Work item:
Stop after the line that contains "master interrupt is"; until then, restate each line of the entries word for word from the very first.

Extracted data:

(** Registers read, in order, by the dump. [TGL.cpp:3932-3999 forceWake] *)
Definition hangcheckReads : list Z :=
  [ FORCEWAKE_ACK_RENDER_GEN9; FORCEWAKE_ACK_BLITTER_GEN9;
    RING_HEAD RENDER_RING_BASE; RING_TAIL RENDER_RING_BASE; RING_CTL RENDER_RING_BASE;
    RING_START RENDER_RING_BASE;
    RING_ACTHD_UDW RENDER_RING_BASE; RING_ACTHD RENDER_RING_BASE; RING_IPEHR RENDER_RING_BASE;
    RING_INSTDONE RENDER_RING_BASE; RING_DMA_FADD_UDW RENDER_RING_BASE;
    RING_DMA_FADD RENDER_RING_BASE;
    RING_EIR RENDER_RING_BASE; RING_ESR RENDER_RING_BASE; RING_EMR RENDER_RING_BASE;
    RING_EXECLIST_STATUS RENDER_RING_BASE; RING_CONTEXT_STATUS_PTR RENDER_RING_BASE;
    RING_HEAD BLT_RING_BASE; RING_TAIL BLT_RING_BASE; RING_CTL BLT_RING_BASE;
    RING_START BLT_RING_BASE;
    RING_HWS_PGA BLT_RING_BASE; RING_ACTHD_UDW BLT_RING_BASE; RING_ACTHD BLT_RING_BASE;
    RING_IPEHR BLT_RING_BASE; RING_INSTDONE BLT_RING_BASE;
    RING_EIR BLT_RING_BASE; RING_ESR BLT_RING_BASE; RING_EMR BLT_RING_BASE;
    0x40A0; 0xCEC4; 0x4B10; 0x4B14; 0x190018; 0x19001C;
    RENDER_RING_BASE + 0x358; BLT_RING_BASE + 0x358 ].

(** The dump: both domains are woken for the reads and released afterwards, and the
    master interrupt is turned back on when it is found off. The enumeration of the
    accelerator's children only logs. [TGL.cpp:3924-4050 forceWake] *)
Definition hangcheckRegs : M unit :=
  _ ← writeReg32 FORCEWAKE_RENDER_GEN9 ((1 .<< 16) .| 1);
  _ ← writeReg32 FORCEWAKE_BLITTER_GEN9 ((1 .<< 16) .| 1);
  _ ← delay_us 1000;
  _ ← iterM hangcheckReads (fun r => _ ← readReg32 r; mret ());
  hcMstr ← readReg32 GEN11_GFX_MSTR_IRQ;
  _ ← when (negb (truthy (hcMstr .& GEN11_MASTER_IRQ)))
        (writeReg32 GEN11_GFX_MSTR_IRQ GEN11_MASTER_IRQ);
  _ ← writeReg32 FORCEWAKE_RENDER_GEN9 (1 .<< 16);
  _ ← writeReg32 FORCEWAKE_BLITTER_GEN9 (1 .<< 16);
  _ ← readReg32 GEN11_RENDER_COPY_INTR_ENABLE;
  _ ← readReg32 GEN11_RCS0_RSVD_INTR_MASK;
  _ ← readReg32 GEN11_GFX_MSTR_IRQ;
  mret ().

(** [TGL.cpp:3921-4051 forceWake] *)
Definition hangcheckDump : M unit :=
  _ ← set_g11 (fun g => g <| hangcheckDumped := true |>); hangcheckRegs.

(** One request register and its acknowledge register: write, then wait; the outcome
    is only logged. [TGL.cpp:4067-4075 forceWake] *)
Definition wakeOne (reqReg ackReg wr ack_exp mask : Z) : M bool :=
  fc ← g11 framecont;
  _ ← wrapWriteRegister32 fc reqReg wr;
  _ ← pause_ns 100;
  orM (pollRegister ackReg ack_exp mask FORCEWAKE_ACK_TIMEOUT_MS)
    (orM (forceWakeWaitAckFallback reqReg ackReg ack_exp mask)
         (pollRegister ackReg ack_exp mask FORCEWAKE_ACK_TIMEOUT_MS)).

(** [TGL.cpp:4061-4086 forceWake] *)
Definition wakeDomain (dom wr ack_exp mask d : Z) : M unit :=
  if negb (truthy (dom .& d)) then mret ()
  else if d =? DOM_MEDIA then
    iterM fwMediaEngines (fun '(req, ack) => _ ← wakeOne req ack wr ack_exp mask; mret ())
  else
    ok ← wakeOne (fwReqReg d) (fwAckReg d) wr ack_exp mask;
    when ok (fc ← g11 framecont; _ ← wrapReadRegister32 fc (fwAckReg d); mret ()).

(** The reads logged before and after when the RCS trace is on. *)
Definition traceAcks : M unit :=
  when isRcsEngineTraceEnabled
    (_ ← readReg32 FORCEWAKE_ACK_RENDER_GEN9; _ ← readReg32 FORCEWAKE_ACK_BLITTER_GEN9; mret ()).

(** The request proper. [TGL.cpp:4053-4087 forceWake] *)
Definition wakeDomains (set : bool) (dom ctx : Z) : M unit :=
  let ack_exp := u32 (b2z set .<< ctx) in
  let mask := u32 (1 .<< ctx) in
  let wr := u32 (ack_exp .| (1 .<< ctx .<< 16)) in
  iterM [DOM_RENDER; DOM_MEDIA; DOM_BLITTER] (wakeDomain dom wr ack_exp mask).

(** [TGL.cpp forceWake] *)
Definition forceWake (that : Z) (set : bool) (dom ctx : Z) : M unit :=
  _ ← traceAcks;
  _ ← set_g11 (fun g => g <| fwCallCount ::= fun c => s32 (c + 1) |>);
  dumped ← g11 hangcheckDumped;
  count ← g11 fwCallCount;
  _ ← when (negb dumped && (count =? 15)) hangcheckDump;
  _ ← wakeDomains set dom ctx;
  traceAcks.

(** [TGL.cpp wrapSafeForceWake] *)
Definition wrapSafeForceWake (that : Z) (set : bool) (dom : Z) : M unit :=
  forceWake that set dom 1.
End defs.

(** ** Waiting for a register *)
Section poll.
Context `{Platform, !SteadyClock}.

(** The accessors with no controller object are the plugin's own. *)
Lemma wrapRead0 reg : wrapReadRegister32 0 reg = readReg32 reg.
Proof. done. Qed.
Lemma wrapWrite0 reg v : wrapWriteRegister32 0 reg v = writeReg32 reg v.
Proof. done. Qed.

Lemma forward_readReg32 reg : respects forward (readReg32 reg).
Proof. apply respects_readReg32; [exact _|apply forward_ptr_read|apply forward_ptr_write]. Qed.
Lemma keeps_ng_readReg32 reg : respects (keeps w_ng) (readReg32 reg).
Proof.
  apply respects_readReg32; [exact _|intros; by apply keeps_ptr_read|intros; by apply keeps_ptr_write].
Qed.

(** One turn of the polling loop. *)
Lemma poll_step reg val mask deadline (w : world) :
  framecont (w_g11 w) = 0 ->
  exists r w', (now ← now_ns;
    if now <? deadline then
      fc ← g11 framecont; rd ← wrapReadRegister32 fc reg;
      if rd .& mask =? val then mret (inr true) else mret (inl ())
    else mret (inr false)) w = Done r w' /\
  w_g11 w' = w_g11 w /\ w_ng w' = w_ng w /\ uptime (w_hw w) + 1 <= uptime (w_hw w') /\
  match r with
  | inl _ => uptime (w_hw w) < deadline
  | inr true => exists v w1, readReg32 reg w1 = Done v w' /\ v .& mask = val /\ w_ng w1 = w_ng w
  | inr false => deadline <= uptime (w_hw w')
  end.
Proof.
  intros Hfc. destruct (now_ns_run w) as (w1 & E & Ht & Hg & Hn & _).
  unfold mbind, M_bind. rewrite E. destruct (Z.ltb_spec (uptime (w_hw w)) deadline).
  - unfold g11, gets. rewrite Hg, Hfc, wrapRead0.
    destruct (total_readReg32 reg w1) as (v & w2 & Er). rewrite Er.
    pose proof (respects_done _ _ _ _ _ (forward_readReg32 reg) Er) as Hf. unfold forward in Hf.
    pose proof (respects_done _ _ _ _ _ (keeps_g11_readReg32 reg) Er) as Hg2. unfold keeps in Hg2.
    pose proof (respects_done _ _ _ _ _ (keeps_ng_readReg32 reg) Er) as Hn2. unfold keeps in Hn2.
    destruct (Z.eqb_spec (v .& mask) val); eexists _, _; (split; [reflexivity|]);
      split_and!; try congruence; try lia. by exists v, w1.
  - eexists _, _. split; [reflexivity|]. split_and!; try done; lia.
Qed.

Lemma pollRegister_run reg val mask timeout (w : world) :
  framecont (w_g11 w) = 0 -> 0 <= timeout < 2 ^ 32 ->
  exists b w', pollRegister reg val mask timeout w = Done b w' /\
    w_g11 w' = w_g11 w /\ w_ng w' = w_ng w /\ uptime (w_hw w) <= uptime (w_hw w') /\
    if b then exists v w1, readReg32 reg w1 = Done v w' /\ v .& mask = val /\ w_ng w1 = w_ng w
    else uptime (w_hw w) + timeout * 1000000 <= uptime (w_hw w').
Proof.
  intros Hfc Hto. destruct (now_ns_run w) as (w0 & E & Ht & Hg & Hn & _).
  set (deadline := uptime (w_hw w) + timeout * 1000000).
  set (body := fun _ : unit => now ← now_ns;
    if now <? deadline then
      fc ← g11 framecont; rd ← wrapReadRegister32 fc reg;
      if rd .& mask =? val then mret (inr true) else mret (inl ())
    else mret (inr false)).
  set (I := fun (_ : unit) (v : world) =>
    w_g11 v = w_g11 w /\ w_ng v = w_ng w /\ uptime (w_hw w) <= uptime (w_hw v)).
  assert (HI : I () w0) by (split_and!; congruence || lia).
  destruct (forever_measure (fun _ v => Z.max 0 (deadline - uptime (w_hw v))) I body () w0) as (b & w' & Ef).
  - intros [] v (Hvg & Hvn & Hvt). destruct (poll_step reg val mask deadline v) as (r & v' & Er & Hg' & Hn' & Hu & Hr);
      [congruence|]. exists r, v'. split; [done|]. destruct r as [[]|]; [|done].
    split; [split_and!; congruence || lia|lia].
  - intros. lia.
  - done.
  - subst deadline. lia.
  - exists b, w'. split; [unfold pollRegister, mbind at 1, M_bind at 1; by rewrite E|].
    refine (forever_post I (fun (b : bool) (w' : world) => w_g11 w' = w_g11 w /\ w_ng w' = w_ng w /\
      uptime (w_hw w) <= uptime (w_hw w') /\
      if b then exists (v : Z) (w1 : world), readReg32 reg w1 = Done v w' /\ v .& mask = val /\ w_ng w1 = w_ng w
      else deadline <= uptime (w_hw w')) body () w0 b w' _ HI Ef).
    intros [] v r v' (Hvg & Hvn & Hvt) Ev.
    destruct (poll_step reg val mask deadline v) as (r' & v'' & Er & Hg' & Hn' & Hu & Hr); [congruence|].
    unfold body in Ev. rewrite Er in Ev. simplify_eq. destruct r as [[]|[]].
    + split_and!; congruence || lia.
    + destruct Hr as (x & w1 & ? & ? & ?). split_and!; try congruence; [lia|].
      exists x, w1. split_and!; congruence.
    + split_and!; try congruence; lia.
Qed.
End poll.

(** ** Relations for code that reaches the registers directly

    [framecont] is never assigned, so the wrappers take their null-controller path;
    [local R] restricts [R] to such worlds. *)
Section local.
Context `{Platform}.
Definition local (R : relation world) : relation world := fun w w' =>
  framecont (w_g11 w) = 0 -> framecont (w_g11 w') = 0 /\ R w w'.
#[global] Instance local_preorder R `{!PreOrder R} : PreOrder (local R).
Proof.
  split; [by intros w Hw; split|]. intros w1 w2 w3 H12 H23 H1.
  destruct (H12 H1) as [Hw2 ?]. destruct (H23 Hw2) as [Hw3 ?]. split; [done|by etrans].
Qed.
Lemma local_fc {A} R (k : Z -> M A) :
  respects (local R) (k 0) -> respects (local R) (fc ← g11 framecont; k fc).
Proof. intros Hk w Hw. unfold mbind, M_bind, g11, gets. rewrite Hw. by apply Hk. Qed.
Lemma local_lift {A} R (m : M A) :
  respects (keeps w_g11) m -> respects R m -> respects (local R) m.
Proof. intros Hg HR w Hw. split; [|apply HR]. specialize (Hg w). unfold keeps in Hg. by rewrite Hg. Qed.

Context (R : relation world) `{!PreOrder R}.
Hypothesis R_now : respects R now_ns.
Hypothesis R_pause : forall ns, respects R (pause_ns ns).
Lemma keeps_g11_now : respects (keeps w_g11) now_ns.
Proof. intros w. unfold now_ns. by destruct (clock_ns (w_hw w)). Qed.
Lemma keeps_g11_pause ns : respects (keeps w_g11) (pause_ns ns).
Proof. by intros w. Qed.
Lemma local_now : respects (local R) now_ns.
Proof. apply local_lift; [apply keeps_g11_now|done]. Qed.
Lemma local_pause ns : respects (local R) (pause_ns ns).
Proof. apply local_lift; [apply keeps_g11_pause|done]. Qed.
Lemma local_read reg : respects R (readReg32 reg) -> respects (local R) (readReg32 reg).
Proof. intros. apply local_lift; [apply keeps_g11_readReg32|done]. Qed.
Lemma local_write reg v : respects R (writeReg32 reg v) -> respects (local R) (writeReg32 reg v).
Proof. intros. apply local_lift; [apply keeps_g11_writeReg32|done]. Qed.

Worked solution:
(** Registers read, in order, by the dump. [TGL.cpp:3932-3999 forceWake] *)
Definition hangcheckReads : list Z :=
  [ FORCEWAKE_ACK_RENDER_GEN9; FORCEWAKE_ACK_BLITTER_GEN9;
    RING_HEAD RENDER_RING_BASE; RING_TAIL RENDER_RING_BASE; RING_CTL RENDER_RING_BASE;
    RING_START RENDER_RING_BASE;
    RING_ACTHD_UDW RENDER_RING_BASE; RING_ACTHD RENDER_RING_BASE; RING_IPEHR RENDER_RING_BASE;
    RING_INSTDONE RENDER_RING_BASE; RING_DMA_FADD_UDW RENDER_RING_BASE;
    RING_DMA_FADD RENDER_RING_BASE;
    RING_EIR RENDER_RING_BASE; RING_ESR RENDER_RING_BASE; RING_EMR RENDER_RING_BASE;
    RING_EXECLIST_STATUS RENDER_RING_BASE; RING_CONTEXT_STATUS_PTR RENDER_RING_BASE;
    RING_HEAD BLT_RING_BASE; RING_TAIL BLT_RING_BASE; RING_CTL BLT_RING_BASE;
    RING_START BLT_RING_BASE;
    RING_HWS_PGA BLT_RING_BASE; RING_ACTHD_UDW BLT_RING_BASE; RING_ACTHD BLT_RING_BASE;
    RING_IPEHR BLT_RING_BASE; RING_INSTDONE BLT_RING_BASE;
    RING_EIR BLT_RING_BASE; RING_ESR BLT_RING_BASE; RING_EMR BLT_RING_BASE;
    0x40A0; 0xCEC4; 0x4B10; 0x4B14; 0x190018; 0x19001C;
    RENDER_RING_BASE + 0x358; BLT_RING_BASE + 0x358 ].

(** The dump: both domains are woken for the reads and released afterwards, and the
    master interrupt is turned back on when it is found off. The enumeration of the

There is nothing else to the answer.